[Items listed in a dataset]
^^^^^^^^
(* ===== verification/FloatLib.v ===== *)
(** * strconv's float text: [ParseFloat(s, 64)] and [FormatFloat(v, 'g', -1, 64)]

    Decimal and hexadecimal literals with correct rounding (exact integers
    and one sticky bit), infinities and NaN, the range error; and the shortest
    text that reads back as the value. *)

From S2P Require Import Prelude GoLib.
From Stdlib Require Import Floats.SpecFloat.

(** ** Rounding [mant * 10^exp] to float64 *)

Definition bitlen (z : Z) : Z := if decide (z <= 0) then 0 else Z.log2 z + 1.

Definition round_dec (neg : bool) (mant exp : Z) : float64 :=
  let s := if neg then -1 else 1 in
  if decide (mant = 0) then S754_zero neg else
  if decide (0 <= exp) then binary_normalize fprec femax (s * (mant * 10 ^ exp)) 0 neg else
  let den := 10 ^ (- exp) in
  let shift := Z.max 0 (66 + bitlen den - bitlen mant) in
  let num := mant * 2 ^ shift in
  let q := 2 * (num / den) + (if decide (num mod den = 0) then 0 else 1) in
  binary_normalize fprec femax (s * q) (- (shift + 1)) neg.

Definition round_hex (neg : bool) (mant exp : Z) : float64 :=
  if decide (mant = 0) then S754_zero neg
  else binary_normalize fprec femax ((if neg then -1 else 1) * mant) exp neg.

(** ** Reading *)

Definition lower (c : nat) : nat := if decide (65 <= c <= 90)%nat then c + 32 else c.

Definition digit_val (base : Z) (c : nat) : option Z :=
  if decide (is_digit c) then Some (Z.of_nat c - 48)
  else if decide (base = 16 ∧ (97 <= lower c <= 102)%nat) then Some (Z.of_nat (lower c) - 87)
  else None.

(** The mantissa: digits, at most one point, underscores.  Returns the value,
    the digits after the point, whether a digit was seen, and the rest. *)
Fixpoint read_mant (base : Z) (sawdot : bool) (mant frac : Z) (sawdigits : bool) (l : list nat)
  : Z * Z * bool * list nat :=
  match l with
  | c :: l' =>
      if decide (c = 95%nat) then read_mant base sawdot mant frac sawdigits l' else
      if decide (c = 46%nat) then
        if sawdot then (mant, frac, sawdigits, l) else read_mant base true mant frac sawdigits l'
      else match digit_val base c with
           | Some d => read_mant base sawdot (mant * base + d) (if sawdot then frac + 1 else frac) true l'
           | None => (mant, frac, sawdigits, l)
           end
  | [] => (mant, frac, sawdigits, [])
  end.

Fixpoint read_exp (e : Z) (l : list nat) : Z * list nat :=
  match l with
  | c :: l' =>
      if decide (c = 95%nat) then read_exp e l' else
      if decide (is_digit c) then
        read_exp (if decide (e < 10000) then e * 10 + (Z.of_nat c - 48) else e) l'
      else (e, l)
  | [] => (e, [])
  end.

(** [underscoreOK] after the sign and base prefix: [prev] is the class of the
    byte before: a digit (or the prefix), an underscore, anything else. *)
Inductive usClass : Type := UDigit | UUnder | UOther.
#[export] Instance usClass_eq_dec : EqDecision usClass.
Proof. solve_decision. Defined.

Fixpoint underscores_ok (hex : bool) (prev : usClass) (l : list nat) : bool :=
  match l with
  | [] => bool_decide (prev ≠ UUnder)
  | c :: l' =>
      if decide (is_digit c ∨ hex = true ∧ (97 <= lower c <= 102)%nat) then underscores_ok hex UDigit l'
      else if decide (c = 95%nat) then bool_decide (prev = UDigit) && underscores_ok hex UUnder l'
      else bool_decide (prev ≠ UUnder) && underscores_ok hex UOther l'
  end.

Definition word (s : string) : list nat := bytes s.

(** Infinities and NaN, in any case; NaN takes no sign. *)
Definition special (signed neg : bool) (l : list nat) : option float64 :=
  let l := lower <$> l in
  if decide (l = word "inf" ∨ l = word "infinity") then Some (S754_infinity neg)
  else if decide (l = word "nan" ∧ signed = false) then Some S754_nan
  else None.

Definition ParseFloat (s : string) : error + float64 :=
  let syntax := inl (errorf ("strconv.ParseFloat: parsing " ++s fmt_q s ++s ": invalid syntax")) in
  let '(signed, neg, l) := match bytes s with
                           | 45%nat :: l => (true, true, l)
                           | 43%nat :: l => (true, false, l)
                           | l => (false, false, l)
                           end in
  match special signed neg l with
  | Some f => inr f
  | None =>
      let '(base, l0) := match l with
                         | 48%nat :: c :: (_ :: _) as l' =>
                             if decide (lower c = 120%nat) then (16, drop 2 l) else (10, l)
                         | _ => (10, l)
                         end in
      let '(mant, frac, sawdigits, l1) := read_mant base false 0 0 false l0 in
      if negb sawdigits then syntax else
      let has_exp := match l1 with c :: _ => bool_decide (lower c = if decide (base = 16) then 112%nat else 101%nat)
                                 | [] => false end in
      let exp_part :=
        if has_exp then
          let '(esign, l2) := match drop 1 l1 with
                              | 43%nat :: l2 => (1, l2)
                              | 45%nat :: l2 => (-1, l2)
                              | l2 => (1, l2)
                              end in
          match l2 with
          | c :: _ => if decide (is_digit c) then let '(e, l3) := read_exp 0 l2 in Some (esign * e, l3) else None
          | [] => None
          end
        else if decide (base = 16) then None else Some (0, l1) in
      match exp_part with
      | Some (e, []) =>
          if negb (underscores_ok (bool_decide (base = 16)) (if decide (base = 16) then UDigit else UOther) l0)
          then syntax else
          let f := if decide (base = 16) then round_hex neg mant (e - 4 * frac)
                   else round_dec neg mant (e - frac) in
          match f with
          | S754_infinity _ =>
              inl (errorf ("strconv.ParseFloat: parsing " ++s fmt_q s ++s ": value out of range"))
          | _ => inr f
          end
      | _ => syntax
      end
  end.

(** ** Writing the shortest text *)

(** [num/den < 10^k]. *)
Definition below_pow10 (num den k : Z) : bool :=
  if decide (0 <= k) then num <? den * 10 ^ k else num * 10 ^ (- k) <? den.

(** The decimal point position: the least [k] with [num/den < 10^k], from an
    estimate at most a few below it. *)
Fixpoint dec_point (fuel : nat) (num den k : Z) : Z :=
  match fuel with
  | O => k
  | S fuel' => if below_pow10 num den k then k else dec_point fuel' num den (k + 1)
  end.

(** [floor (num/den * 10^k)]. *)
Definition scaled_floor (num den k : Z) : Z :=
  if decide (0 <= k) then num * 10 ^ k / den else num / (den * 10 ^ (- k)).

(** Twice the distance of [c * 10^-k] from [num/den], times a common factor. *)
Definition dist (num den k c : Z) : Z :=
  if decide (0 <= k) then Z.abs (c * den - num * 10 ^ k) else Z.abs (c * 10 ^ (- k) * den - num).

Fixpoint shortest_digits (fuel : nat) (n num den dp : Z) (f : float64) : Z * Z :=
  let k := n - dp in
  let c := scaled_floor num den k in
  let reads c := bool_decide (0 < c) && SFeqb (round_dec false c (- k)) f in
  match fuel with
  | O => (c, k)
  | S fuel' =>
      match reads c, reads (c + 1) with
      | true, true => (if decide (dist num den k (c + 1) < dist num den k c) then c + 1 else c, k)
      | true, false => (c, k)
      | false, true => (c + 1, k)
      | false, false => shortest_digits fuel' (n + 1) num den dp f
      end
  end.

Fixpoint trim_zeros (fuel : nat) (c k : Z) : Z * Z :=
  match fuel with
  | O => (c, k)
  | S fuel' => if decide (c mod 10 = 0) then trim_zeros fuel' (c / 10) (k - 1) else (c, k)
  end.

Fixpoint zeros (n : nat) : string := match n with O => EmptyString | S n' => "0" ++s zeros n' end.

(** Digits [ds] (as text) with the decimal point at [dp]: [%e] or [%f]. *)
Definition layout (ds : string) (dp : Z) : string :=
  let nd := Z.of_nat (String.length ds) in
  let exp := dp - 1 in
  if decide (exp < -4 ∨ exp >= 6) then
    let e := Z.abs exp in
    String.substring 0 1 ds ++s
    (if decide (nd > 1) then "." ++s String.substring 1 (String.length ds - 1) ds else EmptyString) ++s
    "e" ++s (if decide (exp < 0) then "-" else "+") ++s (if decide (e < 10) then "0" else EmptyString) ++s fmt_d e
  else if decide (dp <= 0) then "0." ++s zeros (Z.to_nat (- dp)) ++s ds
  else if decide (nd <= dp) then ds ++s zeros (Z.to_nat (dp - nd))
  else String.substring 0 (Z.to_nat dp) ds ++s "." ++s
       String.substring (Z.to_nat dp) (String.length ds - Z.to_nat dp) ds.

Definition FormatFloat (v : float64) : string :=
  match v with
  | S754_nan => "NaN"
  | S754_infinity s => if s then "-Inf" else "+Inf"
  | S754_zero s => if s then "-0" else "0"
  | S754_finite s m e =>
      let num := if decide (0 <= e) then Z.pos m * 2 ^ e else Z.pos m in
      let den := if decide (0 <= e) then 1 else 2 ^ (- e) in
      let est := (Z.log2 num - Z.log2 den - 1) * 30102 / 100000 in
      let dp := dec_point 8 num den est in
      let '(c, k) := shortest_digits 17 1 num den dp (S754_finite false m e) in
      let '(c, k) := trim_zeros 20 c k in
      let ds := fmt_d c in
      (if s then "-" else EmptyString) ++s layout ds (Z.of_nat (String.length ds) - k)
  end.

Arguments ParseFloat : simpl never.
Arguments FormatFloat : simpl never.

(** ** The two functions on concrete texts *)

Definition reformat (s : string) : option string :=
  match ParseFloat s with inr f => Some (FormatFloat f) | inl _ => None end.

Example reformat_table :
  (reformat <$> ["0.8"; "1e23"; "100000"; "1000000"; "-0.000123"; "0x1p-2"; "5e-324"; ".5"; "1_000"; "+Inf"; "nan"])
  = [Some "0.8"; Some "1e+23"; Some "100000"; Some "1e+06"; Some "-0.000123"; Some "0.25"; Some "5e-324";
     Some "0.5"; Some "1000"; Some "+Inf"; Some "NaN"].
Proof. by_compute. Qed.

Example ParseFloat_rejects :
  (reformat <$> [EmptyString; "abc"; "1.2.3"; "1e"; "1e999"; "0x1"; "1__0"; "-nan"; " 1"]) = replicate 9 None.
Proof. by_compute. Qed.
^^^^^^^^
WHAT TO PRODUCE
Reproduce the records above line by line, without any change, up to and including the line that holds "else match digit_val base c with".

ANSWER TO THE EXERCISE
(* ===== verification/FloatLib.v ===== *)
(** * strconv's float text: [ParseFloat(s, 64)] and [FormatFloat(v, 'g', -1, 64)]

    Decimal and hexadecimal literals with correct rounding (exact integers
    and one sticky bit), infinities and NaN, the range error; and the shortest
    text that reads back as the value. *)

From S2P Require Import Prelude GoLib.
From Stdlib Require Import Floats.SpecFloat.

(** ** Rounding [mant * 10^exp] to float64 *)

Definition bitlen (z : Z) : Z := if decide (z <= 0) then 0 else Z.log2 z + 1.

Definition round_dec (neg : bool) (mant exp : Z) : float64 :=
  let s := if neg then -1 else 1 in
  if decide (mant = 0) then S754_zero neg else
  if decide (0 <= exp) then binary_normalize fprec femax (s * (mant * 10 ^ exp)) 0 neg else
  let den := 10 ^ (- exp) in
  let shift := Z.max 0 (66 + bitlen den - bitlen mant) in
  let num := mant * 2 ^ shift in
  let q := 2 * (num / den) + (if decide (num mod den = 0) then 0 else 1) in
  binary_normalize fprec femax (s * q) (- (shift + 1)) neg.

Definition round_hex (neg : bool) (mant exp : Z) : float64 :=
  if decide (mant = 0) then S754_zero neg
  else binary_normalize fprec femax ((if neg then -1 else 1) * mant) exp neg.

(** ** Reading *)

Definition lower (c : nat) : nat := if decide (65 <= c <= 90)%nat then c + 32 else c.

Definition digit_val (base : Z) (c : nat) : option Z :=
  if decide (is_digit c) then Some (Z.of_nat c - 48)
  else if decide (base = 16 ∧ (97 <= lower c <= 102)%nat) then Some (Z.of_nat (lower c) - 87)
  else None.

(** The mantissa: digits, at most one point, underscores.  Returns the value,
    the digits after the point, whether a digit was seen, and the rest. *)
Fixpoint read_mant (base : Z) (sawdot : bool) (mant frac : Z) (sawdigits : bool) (l : list nat)
  : Z * Z * bool * list nat :=
  match l with
  | c :: l' =>
      if decide (c = 95%nat) then read_mant base sawdot mant frac sawdigits l' else
      if decide (c = 46%nat) then
        if sawdot then (mant, frac, sawdigits, l) else read_mant base true mant frac sawdigits l'
      else match digit_val base c with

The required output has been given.